> [Data entries]
^^^^^^^^^^^^^^^^

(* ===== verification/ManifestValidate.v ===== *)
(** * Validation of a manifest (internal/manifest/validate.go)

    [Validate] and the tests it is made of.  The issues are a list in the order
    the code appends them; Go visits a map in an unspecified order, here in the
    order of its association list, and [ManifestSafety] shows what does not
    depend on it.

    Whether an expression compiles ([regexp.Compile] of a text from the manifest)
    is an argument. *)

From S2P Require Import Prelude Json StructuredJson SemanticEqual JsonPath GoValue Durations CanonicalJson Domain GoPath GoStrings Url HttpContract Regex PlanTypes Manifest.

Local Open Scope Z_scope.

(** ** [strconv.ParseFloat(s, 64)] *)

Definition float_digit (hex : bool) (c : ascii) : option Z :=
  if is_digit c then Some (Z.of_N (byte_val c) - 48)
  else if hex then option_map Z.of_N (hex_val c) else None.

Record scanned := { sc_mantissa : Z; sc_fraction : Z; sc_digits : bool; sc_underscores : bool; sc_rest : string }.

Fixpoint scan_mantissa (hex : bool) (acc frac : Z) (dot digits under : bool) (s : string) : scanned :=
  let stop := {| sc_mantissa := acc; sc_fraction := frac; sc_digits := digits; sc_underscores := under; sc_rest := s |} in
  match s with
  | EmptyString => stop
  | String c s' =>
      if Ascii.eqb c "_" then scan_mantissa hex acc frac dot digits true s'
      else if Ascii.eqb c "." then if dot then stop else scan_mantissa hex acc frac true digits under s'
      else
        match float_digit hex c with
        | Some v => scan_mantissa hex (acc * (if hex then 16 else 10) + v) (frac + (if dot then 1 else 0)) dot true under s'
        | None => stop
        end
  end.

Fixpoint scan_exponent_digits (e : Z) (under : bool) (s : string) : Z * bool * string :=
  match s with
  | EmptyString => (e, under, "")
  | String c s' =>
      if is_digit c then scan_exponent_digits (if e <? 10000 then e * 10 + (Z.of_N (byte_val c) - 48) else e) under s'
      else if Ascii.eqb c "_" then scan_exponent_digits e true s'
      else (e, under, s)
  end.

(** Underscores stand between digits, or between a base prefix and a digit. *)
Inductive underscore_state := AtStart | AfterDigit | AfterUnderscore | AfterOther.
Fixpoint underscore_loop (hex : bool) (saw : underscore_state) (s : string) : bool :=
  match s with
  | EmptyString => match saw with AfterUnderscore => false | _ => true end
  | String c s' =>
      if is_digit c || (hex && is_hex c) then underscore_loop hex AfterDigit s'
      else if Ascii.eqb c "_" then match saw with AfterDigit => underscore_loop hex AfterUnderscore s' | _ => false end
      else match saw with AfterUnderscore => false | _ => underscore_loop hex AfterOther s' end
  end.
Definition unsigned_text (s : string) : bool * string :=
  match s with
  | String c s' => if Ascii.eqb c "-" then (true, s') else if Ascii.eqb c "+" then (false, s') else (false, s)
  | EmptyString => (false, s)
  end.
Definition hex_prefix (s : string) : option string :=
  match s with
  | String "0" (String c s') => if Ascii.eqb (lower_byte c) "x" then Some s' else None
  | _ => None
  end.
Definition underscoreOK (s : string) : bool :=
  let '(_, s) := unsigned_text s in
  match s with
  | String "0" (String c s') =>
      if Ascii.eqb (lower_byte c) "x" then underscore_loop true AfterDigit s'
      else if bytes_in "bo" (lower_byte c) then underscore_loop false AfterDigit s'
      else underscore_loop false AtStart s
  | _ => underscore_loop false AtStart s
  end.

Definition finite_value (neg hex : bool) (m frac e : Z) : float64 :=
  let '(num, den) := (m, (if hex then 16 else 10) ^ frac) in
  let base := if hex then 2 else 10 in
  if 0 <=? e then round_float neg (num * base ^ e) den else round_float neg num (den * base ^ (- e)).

^^^^^^^^^^^^^^^^

Give back exactly the lines from the beginning of the records through the line containing "order of its", and only those.

(* ===== verification/ManifestValidate.v ===== *)
(** * Validation of a manifest (internal/manifest/validate.go)

    [Validate] and the tests it is made of.  The issues are a list in the order
    the code appends them; Go visits a map in an unspecified order, here in the
    order of its association list, and [ManifestSafety] shows what does not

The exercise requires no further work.